そのうちの主要な短編のひとつ、「モンド」は、「僕を養子にしてくれませんか?」という孤児であるらしい主人公、モンドについての話。明るい南仏の港町を背景に、モンドの自由な暮らしが描かれます。世界にはたくさんいると思われる、孤児、みなしご、浮浪児、学校に行かず日々の暮らしに刹那的に、汲々しながらその場限りの欲に生きる少年の姿を描いています。その生活は我々にとっては危うく不安定なものでありながら、実は何ものにも縛られない清々しい自由がある、と感じさせられます。其処は彼と無く、寂しさのスパイスを効かせて。
『「どこから来たのか、誰にも言えなかったに違いない」モンドは、「両膝を抱えて砂浜に腰をおろし、日が昇るのを眺める」のが好きだった』
「コートダジュールのさざ波もまばゆい南仏ニースの海辺」で「ありふれた子供たちの風景から、神話的な雰囲気すら醸し出す」物語が展開されます。モンドの存在の本質とでも言えるものが、次の文章の中にうまくあらわされています。
『モンドはここ、この街でたくさんの人を知っていたが、友達はそんなにいなかった。彼が会いたいと思う人々は、きらきらと輝く美しい眼をしていて、出会うとこちらに会えて嬉しいとでもいったように微笑む人たちだった。そんな時、モンドは足を止めて、彼らとちょっと話をし、海のこと、空のこと、鳥たちのことなど、いくつか質問するのだったが、するとその人たちは立ち去るときには、すっかり人が変わったようになるのだった。モンドはその人たちにそれほど難しいことを訊ねたわけではないが、それは人々がもう忘れてしまっていたこと、もう何年も前から考えるのをやめてしまっていたことで、例えば瓶はなぜ緑色なのか、なぜ流れ星があるのかなどといったことだった。それはまるでその人たちが一つの言葉、ほんの二言三言をなんとなく街角で長いあいだ待っていた、そしてモンドがそうした言葉を口にすることができるとでもいうようだった。
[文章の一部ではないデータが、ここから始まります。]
(* ===== verification/EthExample.v ===== *)
(** * A concrete Ethereum setting

    Reference instances of the RLP code, of key recovery and of the borsh code
    of the Ethereum types, and a chain on which an Ethereum account holds
    tokens. The theorems on Ethereum transactions are evaluated on it. *)

From S2P Require Import Prelude Core Gas Collections ExecState Commit Runtime Invoker Token Codec Stf Example.
From S2P Require Import TokenExample Mempool Server EthTx EthContext EthGateway EthEoa.

Import Reference.
Open Scope evolve_scope.

(** ** Key recovery: the public key is read off the signature *)
#[export] Instance secp : Secp256k1 := {|
  RecoveryId := Z;
  RecoverableSignature := bytes;
  PublicKey := bytes;
  recovery_id_from_i32 i := if (0 <=? i) && (i <=? 3) then Some i else None;
  from_compact b _ := Some b;
  recover_ecdsa _ s := Some s;
  serialize_uncompressed k := x04 :: k |}.

(** ** A strict list encoding *)
#[export] Instance address_stream : BorshStream Address := array 20.
#[export] Instance hash_stream : BorshStream B256 := array 32.

#[export] Instance bool_stream : BorshStream bool.
Proof.
  refine {| serialize b := Some [if b : bool then x01 else x00];
            deserialize_reader r := match r with
                                    | x00 :: r => Some (false, r) | x01 :: r => Some (true, r) | _ => None
                                    end |}.
  by intros [] b rest [= <-].
Defined.

(** Fields in sequence. *)
Definition both {A B} (x : BorshStream A) (y : BorshStream B) : BorshStream (A * B) := pair_stream.
#[local] Notation "x ⋆ y" := (both x y) (at level 60, right associativity).

#[export] Instance signature_stream : BorshStream Signature.
Proof.
  refine (iso (H := uint 32 ⋆ uint 32 ⋆ bool_stream)
            (fun s => (sig_r s, (sig_s s, sig_v s))) (fun '(r, (s, v)) => Some (mkSignature r s v)) (fun _ => true) _).
  by_iso.
Defined.

#[export] Instance kind_stream : BorshStream TxKind.
Proof.
  refine (iso kind_to (fun o => Some (match o with Some a => Call a | None => Create end)) (fun _ => true) _). by_iso.
Defined.

#[export] Instance legacy_stream : BorshStream TxLegacy.
Proof.
  refine (iso (H := option_stream (H := uint 8) ⋆ uint 8 ⋆ uint 16 ⋆ uint 8 ⋆ kind_stream ⋆ uint 32 ⋆ vec_u8)
            (fun t => (leg_chain_id t, (leg_nonce t, (leg_gas_price t, (leg_gas_limit t, (leg_to t,
                      (leg_value t, leg_input t)))))))
            (fun '(c, (n, (p, (g, (t, (v, i)))))) => Some (mkTxLegacy c n p g t v i)) (fun _ => true) _). by_iso.
Defined.

#[export] Instance eip1559_stream : BorshStream TxEip1559.
Proof.
  refine (iso (H := uint 8 ⋆ uint 8 ⋆ uint 8 ⋆ uint 16 ⋆ uint 16 ⋆ kind_stream ⋆ uint 32 ⋆
                    list_stream (H := address_stream ⋆ list_stream) ⋆ vec_u8)
            (fun t => (fee_chain_id t, (fee_nonce t, (fee_gas_limit t, (fee_max_fee_per_gas t,
                      (fee_max_priority_fee_per_gas t, (fee_to t, (fee_value t, (fee_access_list t, fee_input t)))))))))
            (fun '(c, (n, (g, (m, (p, (t, (v, (a, i)))))))) => Some (mkTxEip1559 c n g m p t v a i)) (fun _ => true) _).
  by_iso.
Defined.

Section Strict.
Context {T : Type} `{BorshStream T}.

#[export] Instance signed_stream : BorshStream (Signed T).
Proof.
  refine (iso (fun s => (signed_tx s, signature s)) (fun p => Some (mkSigned p.1 p.2)) (fun _ => true) _). by_iso.
Defined.

Definition strict_encode (s : Signed T) : bytes := xf8 :: default [] (serialize s).

(** Only what the encoder writes is accepted. *)
Definition strict_decode (b : bytes) : option (Signed T * bytes) :=
  '(s, rest) ← deserialize_reader (tail b);
  raw ← serialize s;
  if bool_decide (b = xf8 :: raw ++ rest) then Some (s, rest) else None.

Lemma strict_decode_inv b s rest :
  strict_decode b = Some (s, rest) -> exists raw, serialize s = Some raw /\ b = xf8 :: raw ++ rest.
Proof.
  unfold strict_decode. destruct (deserialize_reader (tail b)) as [[s' rest']|]; [|done]. cbn [mbind option_bind].
  destruct (serialize s') as [raw|] eqn:Er; [|done]. cbn [mbind option_bind]. case_bool_decide; [|done].
  intros Hs. apply (inj Some), pair_equal_spec in Hs as [-> ->]. by exists raw.
Qed.

Definition strict : AlloyTx T.
Proof.
  refine {| rlp_encode := strict_encode; rlp_decode := strict_decode;
            signature_hash t := keccak256 (default [] (serialize t));
            alloy_hash s := keccak256 (strict_encode s) |}.
  - intros s. by eexists _, _.
  - intros b s rest (raw & _ & ->)%strict_decode_inv. by exists (xf8 :: raw).
  - intros b s rest rest' (raw & Hr & _)%strict_decode_inv. unfold strict_encode, strict_decode. rewrite Hr.
    cbn [default app tail]. rewrite (deserialize_serialize _ _ _ Hr). cbn [mbind option_bind]. rewrite Hr.
    cbn [mbind option_bind]. by rewrite bool_decide_true.
Defined.

End Strict.

#[export] Instance alloy_legacy : AlloyTx TxLegacy := strict.
#[export] Instance alloy_eip1559 : AlloyTx TxEip1559 := strict.

(** ** borsh *)
#[export] Instance payload_stream : BorshStream TxPayloadWire.
Proof.
  refine (iso (fun p => match p with WireEoa r => (false, r) | WireCustom r => (true, r) end)
            (fun p => Some (if p.1 : bool then WireCustom p.2 else WireEoa p.2)) (fun _ => true) _). by_iso.
Defined.

#[export] Instance asset_stream : BorshStream FungibleAsset.
Proof.
  refine (iso (H := pair_stream (H0 := uint 16)) (fun f => (asset_id f, amount f))
            (fun p => Some (mkFungibleAsset p.1 p.2)) (fun _ => true) _). by_iso.
Defined.

#[export] Instance wire_stream : BorshStream TxContextWireV1.
Proof.
  refine (iso (H := uint 2 ⋆ payload_stream ⋆ hash_stream ⋆ uint 8 ⋆ uint 8 ⋆ option_stream (H := uint 8) ⋆
                    uint 16 ⋆ request_stream ⋆ list_stream ⋆ account_stream ⋆ option_stream ⋆ vec_u8 ⋆
                    message_stream ⋆ option_stream ⋆ option_stream)
            (fun w => (w_sender_type w, (w_payload w, (w_tx_hash w, (w_gas_limit w, (w_nonce w, (w_chain_id w,
              (w_effective_gas_price w, (w_invoke_request w, (w_funds w, (w_sender_account w,
              (w_recipient_account w, (w_sender_key w, (w_authentication_payload w, (w_sender_eth_address w,
               w_recipient_eth_address w)))))))))))))))
            (fun '(a, (b, (c, (d, (e, (f, (g, (h, (i, (j, (k, (l, (m, (n, o)))))))))))))) =>
               Some (mkTxContextWireV1 a b c d e f g h i j k l m n o)) (fun _ => true) _). by_iso.
Defined.

#[export] Instance eth_codec : EthCodec.
Proof.
  refine {| eth_address := stream_borsh; eth_wire := stream_borsh; eth_intent := @stream_borsh _ _ |}.
  refine (iso (fun i => (intent_envelope i, auth_proof i)) (fun p => Some (mkEthIntentPayload p.1 p.2)) (fun _ => true) _).
  by_iso.
Defined.

#[export] Instance eoa_codec : EoaCodec.
Proof.
  refine {| eoa_authenticate := @stream_borsh _ _; eoa_initialize := @stream_borsh _ _;
            eoa_get_nonce := @stream_borsh _ (unit_stream mkGetNonceMsg (fun a => ltac:(by destruct a)));
            eoa_get_eth_address := @stream_borsh _ (unit_stream mkGetEthAddressMsg (fun a => ltac:(by destruct a))) |}.
  - refine (iso auth_tx (fun m => Some (mkAuthenticateMsg m)) (fun _ => true) _). by_iso.
  - refine (iso init_eth_address (fun m => Some (mkEoaInitializeMsg m)) (fun _ => true) _). by_iso.
Defined.

(** ** The chain

    The key with [r = 7] belongs to [victim]. *)
Definition victim : Address := pad 20 (be_bytes 20 7).
Definition victim_account : AccountId := derive_eth_eoa_account_id victim.
Definition other_address : Address := pad 20 (be_bytes 20 9).

(** The transaction [victim] signed: a call without input. *)
Definition signed_call (n : Z) : Signed TxLegacy :=
  mkSigned (mkTxLegacy (Some 1) n 5 100000 (Call other_address) 0 []) (mkSignature 7 1 false).
Definition victim_raw : bytes := rlp_encode (signed_call 0).

Definition gateway : EthGateway := EthGateway.new 1.

Definition eth_codes : AccountsCodeStorage := {|
  lookup_code id := Ok (if bool_decide (id = "Token") then Some Token.code
                        else if bool_decide (id = ETH_EOA_CODE_ID) then Some EthEoaAccount.code else None) |}.

(** [victim] holds 100 units of the token. *)
Definition eth_entries : list (bytes * option bytes) :=
  [ (get_account_code_identifier_for_account_key token_account, to_vec "Token");
    (account_number_key, to_vec (AccountId.from_u64 65543));
    (account_storage_key token_account (key_of (Map.make_key Token.balances victim_account)), to_vec (100 : U128));
    (account_storage_key token_account supply_key, to_vec (100 : U128));
    (account_storage_key token_account manager_key, to_vec (None : option AccountId)) ].

Definition eth_map : gmap bytes bytes := list_to_map (omap (fun e => pair e.1 <$> e.2) eth_entries).

#[export] Instance EthBlock_block : Block (list TxContext) TxContext := {|
  block_context _ := mkBlockContext 1 1;
  block_txs txs := txs;
  block_gas_limit _ := u64_max |}.

Definition eth_stf : Stf TxContext (list TxContext) := {|
  begin_blocker _ _ := PRet tt;
  end_blocker _ := PRet tt;
  tx_validator tx env := validate_tx tx env;
  post_tx_handler _ _ _ _ := PRet (Ok tt);
  storage_gas_config := StorageGasConfig_default |}.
それらはまた、まさに質問というにふさわしい物でもあった。大部分の人は、よい質問をする術を知らない。モンドはまさにそうすべきとき、人が思ってもいないときに質問することを知っていた。人々はちょっとのあいだ足を止め、自分のことや仕事のことを考えるのをやめて考えこむ。すると彼らの眼にはいくらか当惑の色を現してくる、というのも昔そんなことを人に訊ねたのを思い出したからだった』
モンドの本質、それは純粋性であると私は思います。純粋は純粋を呼ぶ、類は友を呼ぶ、です。
また、話の中でちょいちょい出てくるアナグラムやタイポグラフィがモンドの、そしてこの小説の神聖さをうまく表現していると思います。
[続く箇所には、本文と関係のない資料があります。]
Lemma wf_facts a : archive_wf a -> archive_facts a.
Proof.
  induction 1 as [|a e Ha [Hn Hh Ht Hr] He [Hf1 Hf2 Hf3]]; [split; cbn; constructor|].
  assert (Hnew : forall r, r ∈ e_receipts e -> exists tx, tx ∈ e_txs e /\ sr_transaction_hash r = st_hash tx).
  { intros r Hin. destruct (entry_receipts e r He Hin) as (i & tx & Htx & _ & Hw). exists tx.
    split; [by eapply list_elem_of_lookup_2 | apply Hw]. }
  assert (Hold : forall h, h ∈ sr_transaction_hash <$> all_receipts a -> h ∈ st_hash <$> all_txs a).
  { intros h (r & -> & (e' & He' & Hin)%all_receipts_elem)%list_elem_of_fmap.
    destruct (entry_receipts e' r (wf_entries a Ha e' He') Hin) as (i & tx & Htx & _ & Hw). rewrite (rw_tx_hash _ _ _ _ Hw).
    apply list_elem_of_fmap_2, all_txs_elem. exists e'. split; [done | by eapply list_elem_of_lookup_2]. }
  split.
  - rewrite fmap_app. apply StronglySorted_snoc; [done|]. by rewrite Forall_fmap.
  - rewrite fmap_app. apply NoDup_app. split_and!; [done| |apply NoDup_singleton].
    intros h Hin ->%list_elem_of_singleton. done.
  - rewrite all_txs_app, fmap_app. apply NoDup_app. split_and!; [done| |].
    + intros h Hin Hin'. unfold all_txs in Hin'. rewrite bind_singleton in Hin'.
      apply list_elem_of_fmap in Hin' as (tx & -> & Htx). by destruct (Hf3 tx Htx).
    + unfold all_txs. rewrite bind_singleton. apply He.
  - rewrite all_receipts_app, fmap_app. apply NoDup_app. unfold all_receipts at 3 4. rewrite bind_singleton.
    split_and!; [done| |].
    + intros h Hin (r & -> & Hr')%list_elem_of_fmap. destruct (Hnew r Hr') as (tx & Htx & Heq).
      destruct (Hf3 tx Htx). rewrite <-Heq. auto.
    + rewrite receipt_hashes by done. eapply sublist_NoDup; [apply He | apply sublist_take].
Qed.

Lemma sorted_lt_NoDup (l : list Z) : StronglySorted Z.lt l -> NoDup l.
Proof.
  induction 1 as [|x l Hs IH Hx]; constructor; [|done]. intros Hin. eapply Forall_forall in Hx; [|done]. lia.
Qed.

Lemma af_distinct_numbers a : archive_facts a -> NoDup (e_number <$> a).
Proof. intros [Hn _ _ _]. by apply sorted_lt_NoDup. Qed.

(** ** Storing an entry *)
Lemma try_ok {S E A B} (m : Op S (Result E A)) (k : A -> Op S (Result E B)) s b s' :
  try_bind m k s = (Ok b, s') -> exists a s1, m s = (Ok a, s1) /\ k a s1 = (Ok b, s').
Proof.
  unfold try_bind, mbind, Op_bind. destruct (m s) as [[a|e] s1]; cbn; [by eauto|]. by intros [=].
Qed.

Lemma try_step {S E A B} (m : Op S (Result E A)) (k : A -> Op S (Result E B)) s a s1 :
  m s = (Ok a, s1) -> try_bind m k s = k a s1.
Proof. unfold try_bind, mbind, Op_bind. by intros ->. Qed.

Section Store.
Context {Db : Type} {L : Type -> Type -> Type} `{SqliteLaws Db} `{LruCacheLaws L} `{TopicsJson}.
Import PersistentChainIndex.

Abbreviation Index := (PersistentChainIndex Db L).

Lemma sql_ok {A} (m : Op Db (Result RusqliteError A)) db a db' : sql m db = (Ok a, db') -> m db = (Ok a, db').
Proof. unfold sql. destruct (m db) as [[x|] ?]; [|done]. by intros [= -> ->]. Qed.

(** A statement that succeeded. *)
Lemma executed s db u db' : sql (execute s) db = (Ok u, db') ->
  pending db' = rewrite_tables s (pending db) /\ committed db' = committed db.
Proof.
  intros He%sql_ok. destruct u. split; [|by rewrite <-(execute_committed s db), He].
  apply execute_pending in He. unfold run_statement in He. destruct (references_ok _); [|done].
  by apply (inj Some) in He.
Qed.

(** Tables with more rows. *)
Definition extend (t : Tables) (txs : list TxRow) (receipts : list ReceiptRow) (logs : list LogRow) : Tables :=
  mkTables (t_blocks t) (t_transactions t ++ txs) (t_receipts t ++ receipts) (t_logs t ++ logs) (t_latest t).

Lemma extend_nil t : extend t [] [] [] = t.
Proof. unfold extend. rewrite !app_nil_r. by destruct t. Qed.
Lemma receipt_rows h :
  filter (fun r => rr_transaction_hash r = vec_to_list h) (t_receipts (tables_of a)) =
  option_list (stored_receipt_row <$> a_receipt a h).
Proof.
  cbn [tables_of t_receipts]. rewrite (filter_rows _ (fun r => sr_transaction_hash r = h)).
  - rewrite (filter_unique sr_transaction_hash h _ (af_receipts a Hf)). unfold a_receipt. by destruct (lookup_by _ _ _).
  - intros r _. split; [apply vec_to_list_inj2 | by intros <-].
Qed.

Lemma selected_receipt h : select_receipts (vec_to_list h) (tables_of a) =
  option_list ((fun r => (stored_receipt_row r, vec_to_list (sr_block_hash r),
                          u256_to_be_bytes (sr_effective_gas_price r))) <$> a_receipt a h).
Proof.
  unfold select_receipts. rewrite receipt_rows. destruct (a_receipt a h) as [r|] eqn:Er; [|done].
  apply lookup_by_Some in Er as [_ Hin]. destruct (receipt_entry a r Ha Hin) as (e & i & tx & He & Htx & _ & Hw).
  cbn [fmap option_fmap option_map]. rewrite bind_one.
  change (rr_transaction_hash (stored_receipt_row r)) with (vec_to_list (sr_transaction_hash r)).
  change (rr_block_number (stored_receipt_row r)) with (as_i64 (sr_block_number r)).
  rewrite tx_rows. unfold a_transaction. rewrite (rw_tx_hash _ _ _ _ Hw), (lookup_by_elem st_hash _ tx (af_txs a Hf)).
  2: { apply all_txs_elem. exists e. split; [done | by eapply list_elem_of_lookup_2]. }
  cbn [fmap option_fmap option_map]. rewrite bind_one. rewrite (rw_number _ _ _ _ Hw).
  change (sb_number (e_block e)) with (e_number e). rewrite joined_block by done. cbn.
  rewrite (rw_hash _ _ _ _ Hw), (rw_price _ _ _ _ Hw). done.
Qed.

Lemma hash_rows n : is_u64 n ->
  filter (fun r => tr_block_number r = as_i64 n) (t_transactions (tables_of a)) =
  from_option (fun e => stored_tx_row <$> e_txs e) [] (a_entry a n).
Proof.
  intros Hn. cbn [tables_of t_transactions]. unfold all_txs. rewrite list_bind_fmap.
  apply (filter_bind e_number); [apply af_distinct_numbers, Hf|].
  intros e row He (tx & -> & [i Hi]%list_elem_of_lookup)%list_elem_of_fmap. cbn.
  rewrite (tw_number _ _ _ (ew_txs _ (wf_entries a Ha e He) i tx Hi)).
  apply as_i64_inj; [apply (wf_entries a Ha e He) | done].
Qed.

Lemma log_rows n : is_u64 n ->
  filter (fun r => lr_block_number r = as_i64 n) (t_logs (tables_of a)) =
  from_option (fun e => e_receipts e ≫= receipt_logs) [] (a_entry a n).
Proof.
  intros Hn. cbn [tables_of t_logs]. unfold all_receipts. rewrite list_bind_bind.
  apply (filter_bind e_number); [apply af_distinct_numbers, Hf|].
  intros e row He (r & Hrow & Hr)%list_elem_of_bind. apply list_elem_of_fmap in Hrow as (log & -> & _). cbn.
  destruct (entry_receipts e r (wf_entries a Ha e He) Hr) as (i & tx & _ & _ & Hw). rewrite (rw_number _ _ _ _ Hw).
  apply as_i64_inj; [apply (wf_entries a Ha e He) | done].
Qed.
この地域でよそ者・境界人であるモンドは、同じく境界で生きている外国人、ベトナム人の小柄な女性、ティ・シンと親密になります。モンドとティ・シンが星空を見上げながら、モンドが消えゆく運命であるとシンが不意に気づき、戦慄とともに恐れ、泣き出してしまう場面は、とても胸に迫るものがあります。妻が鶴であったと知るときのような、驚きと悲しみとでも言いましょうか。
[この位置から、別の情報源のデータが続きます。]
(** ** Logs *)
Lemma block_logs_spec f n h txs : forall rs i result k, zlen result <= MAX_LOGS -> (length rs <= length txs)%nat ->
  (forall j tx, txs !! j = Some tx -> a_receipt a (st_hash tx) = rs !! j) ->
  (forall j r, rs !! j = Some r -> from_option (fun tx => sr_transaction_hash r = st_hash tx) True (txs !! j)) ->
  let all := result ++ matching_logs f n h k (located_from i rs) in
  returns (block_logs f n h i (st_hash <$> txs) result k) (if zlen all <=? MAX_LOGS then Ok all else Err too_many).
Proof.
  induction txs as [|tx txs IH]; intros rs i result k Hres Hlen Hrs Hhash; cbn [block_logs fmap list_fmap].
  { destruct rs; [|cbn in Hlen; lia]. cbn [located_from]. unfold matching_logs. cbn. rewrite app_nil_r.
    destruct (Z.leb_spec (zlen result) MAX_LOGS); [|lia]. apply returns_ret. }
  eapply returns_try; [apply returns_index, ai_receipt|]. rewrite (Hrs 0%nat tx eq_refl). destruct rs as [|r rs]; cbn [lookup list_lookup].
  - apply (IH [] (i + 1) result k); [done|cbn; lia|by intros j x Hx; apply (Hrs (S j))|done].
  - rewrite collect_logs_spec by done. cbn zeta.
    change (located_from i (r :: rs)) with (((fun log => (i, sr_transaction_hash r, log)) <$> sr_logs r) ++ located_from (i + 1) rs).
    rewrite matching_app, app_assoc, zlen_fmap. rewrite (Hhash 0%nat r eq_refl).
    set (here := result ++ matching_logs f n h k ((fun log => (i, st_hash tx, log)) <$> sr_logs r)).
    destruct (Z.leb_spec (zlen here) MAX_LOGS).
    + apply (IH rs (i + 1) here); [done|cbn in Hlen; lia|by intros j x Hx; apply (Hrs (S j))|by intros j x Hx; apply (Hhash (S j))].
    + rewrite (zlen_app here). pose proof (zlen_nonneg (matching_logs f n h (k + zlen (sr_logs r)) (located_from (i + 1) rs))).
      destruct (Z.leb_spec (zlen here + zlen (matching_logs f n h (k + zlen (sr_logs r)) (located_from (i + 1) rs))) MAX_LOGS); [lia|].
      apply returns_ret.
Qed.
そして何と言っても最後の一文が感動的です。これがル・クレジオの現代的重要性、世界文学になりうる普遍性を表現できている、と感じるのは私だけでしょうか。
『それからずっとのちのある日、ヴェトナム人の小柄な女は、丘の上にある自分の家の庭を歩いていた。
たくさんの虎斑の蚊が空中を舞う、月桂樹の茂みの陰に彼女は腰をおろし、そして海水で磨かれた奇妙な小石を拾った。その小石の片側に何かしるしのようなものが刻まれていたが、埃でなかば消えかかっていた。
用心深く、鼓動が少し早くなって、彼女は前掛けの端でその埃を拭き取った。すると不器用な大文字で書かれた二つの単語が目についた
いつまでも たくさん 』
この世の時間の呪縛と空間の束縛を飛び越えたいという、ちっぽけな個人の素朴で、しかし大きな願いを、この二つの単語に込めたシンプルさ。そしてその射程の広大さを感じずにはいられません。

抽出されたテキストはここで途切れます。